(Dataset entries)
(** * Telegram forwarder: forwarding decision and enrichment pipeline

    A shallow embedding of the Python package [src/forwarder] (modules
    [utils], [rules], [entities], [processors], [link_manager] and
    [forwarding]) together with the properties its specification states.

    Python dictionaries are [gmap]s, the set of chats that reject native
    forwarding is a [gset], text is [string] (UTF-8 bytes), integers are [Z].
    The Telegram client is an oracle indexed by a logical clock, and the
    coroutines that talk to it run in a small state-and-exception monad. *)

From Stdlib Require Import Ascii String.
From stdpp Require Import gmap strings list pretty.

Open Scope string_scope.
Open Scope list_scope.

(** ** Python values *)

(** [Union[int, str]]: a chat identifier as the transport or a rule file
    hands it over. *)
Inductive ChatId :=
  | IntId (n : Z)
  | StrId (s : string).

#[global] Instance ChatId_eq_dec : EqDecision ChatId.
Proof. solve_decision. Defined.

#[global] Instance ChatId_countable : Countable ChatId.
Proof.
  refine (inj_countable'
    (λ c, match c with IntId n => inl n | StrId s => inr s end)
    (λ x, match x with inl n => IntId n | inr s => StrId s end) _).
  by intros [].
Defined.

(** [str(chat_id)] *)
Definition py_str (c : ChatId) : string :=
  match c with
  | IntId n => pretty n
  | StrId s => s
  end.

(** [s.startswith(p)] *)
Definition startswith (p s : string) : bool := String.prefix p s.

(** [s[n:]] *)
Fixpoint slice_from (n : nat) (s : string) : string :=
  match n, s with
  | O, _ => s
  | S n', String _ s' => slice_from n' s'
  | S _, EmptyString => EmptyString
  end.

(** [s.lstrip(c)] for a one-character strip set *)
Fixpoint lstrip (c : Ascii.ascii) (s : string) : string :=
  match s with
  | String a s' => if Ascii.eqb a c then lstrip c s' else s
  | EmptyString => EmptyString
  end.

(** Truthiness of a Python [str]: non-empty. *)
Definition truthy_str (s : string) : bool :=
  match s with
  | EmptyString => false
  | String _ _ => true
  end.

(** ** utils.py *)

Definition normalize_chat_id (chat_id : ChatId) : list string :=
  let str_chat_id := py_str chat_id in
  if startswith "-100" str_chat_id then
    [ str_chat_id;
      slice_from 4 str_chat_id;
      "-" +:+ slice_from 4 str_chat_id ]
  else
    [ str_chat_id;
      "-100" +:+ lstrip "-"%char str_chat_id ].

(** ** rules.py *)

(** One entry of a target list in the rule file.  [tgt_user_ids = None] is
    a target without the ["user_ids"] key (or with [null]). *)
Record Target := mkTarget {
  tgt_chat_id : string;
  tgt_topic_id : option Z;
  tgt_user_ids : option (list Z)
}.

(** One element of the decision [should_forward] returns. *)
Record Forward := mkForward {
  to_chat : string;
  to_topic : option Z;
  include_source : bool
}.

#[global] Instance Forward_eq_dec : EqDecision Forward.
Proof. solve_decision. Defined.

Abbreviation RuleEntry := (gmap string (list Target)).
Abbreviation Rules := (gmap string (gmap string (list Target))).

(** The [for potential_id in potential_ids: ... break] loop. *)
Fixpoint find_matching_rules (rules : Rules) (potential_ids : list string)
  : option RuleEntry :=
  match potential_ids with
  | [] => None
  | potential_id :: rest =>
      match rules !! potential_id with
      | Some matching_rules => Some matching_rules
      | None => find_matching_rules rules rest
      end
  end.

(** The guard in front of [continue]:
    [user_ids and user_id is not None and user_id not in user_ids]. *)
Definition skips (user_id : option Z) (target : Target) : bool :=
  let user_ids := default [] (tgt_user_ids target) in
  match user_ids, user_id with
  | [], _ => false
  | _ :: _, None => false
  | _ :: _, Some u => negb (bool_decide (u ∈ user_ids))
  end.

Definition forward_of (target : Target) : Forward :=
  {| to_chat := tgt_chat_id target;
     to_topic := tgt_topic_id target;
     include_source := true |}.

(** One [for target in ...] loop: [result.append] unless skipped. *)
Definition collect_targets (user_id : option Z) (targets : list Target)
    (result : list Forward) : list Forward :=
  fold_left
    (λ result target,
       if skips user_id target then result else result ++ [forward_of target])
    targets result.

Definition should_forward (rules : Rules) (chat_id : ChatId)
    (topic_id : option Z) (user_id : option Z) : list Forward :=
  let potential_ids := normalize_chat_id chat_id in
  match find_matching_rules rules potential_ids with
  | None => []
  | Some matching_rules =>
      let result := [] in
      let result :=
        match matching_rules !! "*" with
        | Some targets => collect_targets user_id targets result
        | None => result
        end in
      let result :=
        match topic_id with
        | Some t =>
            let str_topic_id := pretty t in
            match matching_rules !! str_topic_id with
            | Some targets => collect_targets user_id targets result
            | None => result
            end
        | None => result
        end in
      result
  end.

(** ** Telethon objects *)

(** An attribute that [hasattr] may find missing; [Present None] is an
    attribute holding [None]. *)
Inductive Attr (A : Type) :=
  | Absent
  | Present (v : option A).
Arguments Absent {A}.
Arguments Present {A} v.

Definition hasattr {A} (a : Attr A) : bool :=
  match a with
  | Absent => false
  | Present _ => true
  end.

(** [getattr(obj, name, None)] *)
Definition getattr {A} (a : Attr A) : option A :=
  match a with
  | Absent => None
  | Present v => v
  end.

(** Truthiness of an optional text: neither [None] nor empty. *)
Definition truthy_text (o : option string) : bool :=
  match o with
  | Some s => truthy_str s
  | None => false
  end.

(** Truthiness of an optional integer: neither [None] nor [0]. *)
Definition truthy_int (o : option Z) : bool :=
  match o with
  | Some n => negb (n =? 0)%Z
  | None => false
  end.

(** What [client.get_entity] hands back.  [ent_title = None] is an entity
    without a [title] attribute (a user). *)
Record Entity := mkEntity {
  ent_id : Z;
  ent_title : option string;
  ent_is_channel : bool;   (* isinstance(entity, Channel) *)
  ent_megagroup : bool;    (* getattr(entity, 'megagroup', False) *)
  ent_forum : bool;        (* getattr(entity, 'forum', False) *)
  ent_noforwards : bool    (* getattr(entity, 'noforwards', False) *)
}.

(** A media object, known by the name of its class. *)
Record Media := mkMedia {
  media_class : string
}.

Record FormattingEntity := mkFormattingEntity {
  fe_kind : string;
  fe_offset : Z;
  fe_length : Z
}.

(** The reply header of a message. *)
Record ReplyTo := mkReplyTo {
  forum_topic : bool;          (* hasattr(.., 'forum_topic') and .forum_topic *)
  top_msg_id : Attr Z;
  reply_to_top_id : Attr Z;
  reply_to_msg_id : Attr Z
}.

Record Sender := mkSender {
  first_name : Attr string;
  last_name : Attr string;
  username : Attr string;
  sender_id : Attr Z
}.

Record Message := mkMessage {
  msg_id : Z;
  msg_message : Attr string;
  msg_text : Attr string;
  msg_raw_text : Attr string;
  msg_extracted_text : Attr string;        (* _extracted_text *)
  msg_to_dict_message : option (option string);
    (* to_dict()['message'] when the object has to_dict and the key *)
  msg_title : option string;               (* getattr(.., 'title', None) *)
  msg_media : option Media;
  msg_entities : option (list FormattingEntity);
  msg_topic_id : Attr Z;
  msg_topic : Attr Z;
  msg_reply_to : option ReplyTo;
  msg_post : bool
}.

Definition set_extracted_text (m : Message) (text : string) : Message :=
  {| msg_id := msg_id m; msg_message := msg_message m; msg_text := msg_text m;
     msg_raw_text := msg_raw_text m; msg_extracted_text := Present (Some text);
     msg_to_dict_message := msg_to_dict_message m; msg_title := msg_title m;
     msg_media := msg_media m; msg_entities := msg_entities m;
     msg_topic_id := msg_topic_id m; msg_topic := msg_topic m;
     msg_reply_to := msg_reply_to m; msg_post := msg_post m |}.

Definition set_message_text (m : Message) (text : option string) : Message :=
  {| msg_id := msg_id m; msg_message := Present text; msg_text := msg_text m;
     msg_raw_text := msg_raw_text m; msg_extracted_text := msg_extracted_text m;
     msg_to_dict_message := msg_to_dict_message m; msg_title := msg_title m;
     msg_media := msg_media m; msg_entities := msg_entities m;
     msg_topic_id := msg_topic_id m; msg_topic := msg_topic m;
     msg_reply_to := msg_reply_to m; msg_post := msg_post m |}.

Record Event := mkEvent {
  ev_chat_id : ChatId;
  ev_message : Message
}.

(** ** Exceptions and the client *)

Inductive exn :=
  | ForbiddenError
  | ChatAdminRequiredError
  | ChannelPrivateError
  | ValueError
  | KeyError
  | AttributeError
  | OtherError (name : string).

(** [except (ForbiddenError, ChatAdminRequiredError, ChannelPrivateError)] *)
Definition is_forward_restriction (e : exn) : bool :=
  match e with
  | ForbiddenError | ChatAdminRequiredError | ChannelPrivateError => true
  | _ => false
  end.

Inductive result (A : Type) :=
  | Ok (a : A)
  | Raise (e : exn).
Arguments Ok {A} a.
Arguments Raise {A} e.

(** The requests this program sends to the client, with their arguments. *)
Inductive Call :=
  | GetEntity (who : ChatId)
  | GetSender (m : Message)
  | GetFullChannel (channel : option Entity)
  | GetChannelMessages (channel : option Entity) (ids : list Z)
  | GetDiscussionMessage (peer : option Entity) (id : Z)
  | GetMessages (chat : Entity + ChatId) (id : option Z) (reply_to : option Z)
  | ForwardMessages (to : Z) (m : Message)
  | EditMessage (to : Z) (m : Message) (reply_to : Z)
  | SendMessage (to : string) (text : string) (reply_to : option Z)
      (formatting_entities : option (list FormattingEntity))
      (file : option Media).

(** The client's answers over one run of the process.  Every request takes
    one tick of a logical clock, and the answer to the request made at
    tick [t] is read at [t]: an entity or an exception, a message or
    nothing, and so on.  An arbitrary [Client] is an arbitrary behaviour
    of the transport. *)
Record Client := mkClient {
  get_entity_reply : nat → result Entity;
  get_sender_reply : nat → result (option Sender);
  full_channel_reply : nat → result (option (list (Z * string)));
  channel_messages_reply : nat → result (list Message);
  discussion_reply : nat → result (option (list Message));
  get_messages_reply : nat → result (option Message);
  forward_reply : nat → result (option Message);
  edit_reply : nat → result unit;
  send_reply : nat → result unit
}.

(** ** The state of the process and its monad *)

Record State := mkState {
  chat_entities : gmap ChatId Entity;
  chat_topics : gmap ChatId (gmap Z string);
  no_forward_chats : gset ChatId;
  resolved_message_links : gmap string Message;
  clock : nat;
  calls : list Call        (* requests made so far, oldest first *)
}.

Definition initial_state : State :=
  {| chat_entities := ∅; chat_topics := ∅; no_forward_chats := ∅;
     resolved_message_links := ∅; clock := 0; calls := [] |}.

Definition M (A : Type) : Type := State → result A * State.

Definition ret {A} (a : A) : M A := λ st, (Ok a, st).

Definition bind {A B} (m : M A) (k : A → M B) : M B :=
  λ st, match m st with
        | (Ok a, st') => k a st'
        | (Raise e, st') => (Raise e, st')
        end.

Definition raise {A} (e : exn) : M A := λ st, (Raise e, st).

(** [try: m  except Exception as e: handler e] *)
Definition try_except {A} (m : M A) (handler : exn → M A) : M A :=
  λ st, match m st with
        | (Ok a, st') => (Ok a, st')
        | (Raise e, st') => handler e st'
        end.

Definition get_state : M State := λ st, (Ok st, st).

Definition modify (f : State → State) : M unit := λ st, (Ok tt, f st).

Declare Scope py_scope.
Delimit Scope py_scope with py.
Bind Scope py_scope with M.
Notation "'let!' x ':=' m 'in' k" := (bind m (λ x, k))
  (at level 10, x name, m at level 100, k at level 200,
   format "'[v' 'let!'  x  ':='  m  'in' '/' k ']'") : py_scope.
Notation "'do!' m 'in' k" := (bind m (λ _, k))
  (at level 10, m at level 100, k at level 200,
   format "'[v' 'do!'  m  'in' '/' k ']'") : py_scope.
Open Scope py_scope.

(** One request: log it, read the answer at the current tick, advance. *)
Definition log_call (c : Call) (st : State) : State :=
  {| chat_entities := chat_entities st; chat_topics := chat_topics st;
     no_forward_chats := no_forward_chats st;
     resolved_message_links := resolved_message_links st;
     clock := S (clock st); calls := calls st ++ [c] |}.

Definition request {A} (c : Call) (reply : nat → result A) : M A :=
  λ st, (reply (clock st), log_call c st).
(End Dataset entries)
Assignment:
Pull every line with the word "ReplyTo" from the data.

Response area:
Record ReplyTo := mkReplyTo {
  msg_reply_to : option ReplyTo;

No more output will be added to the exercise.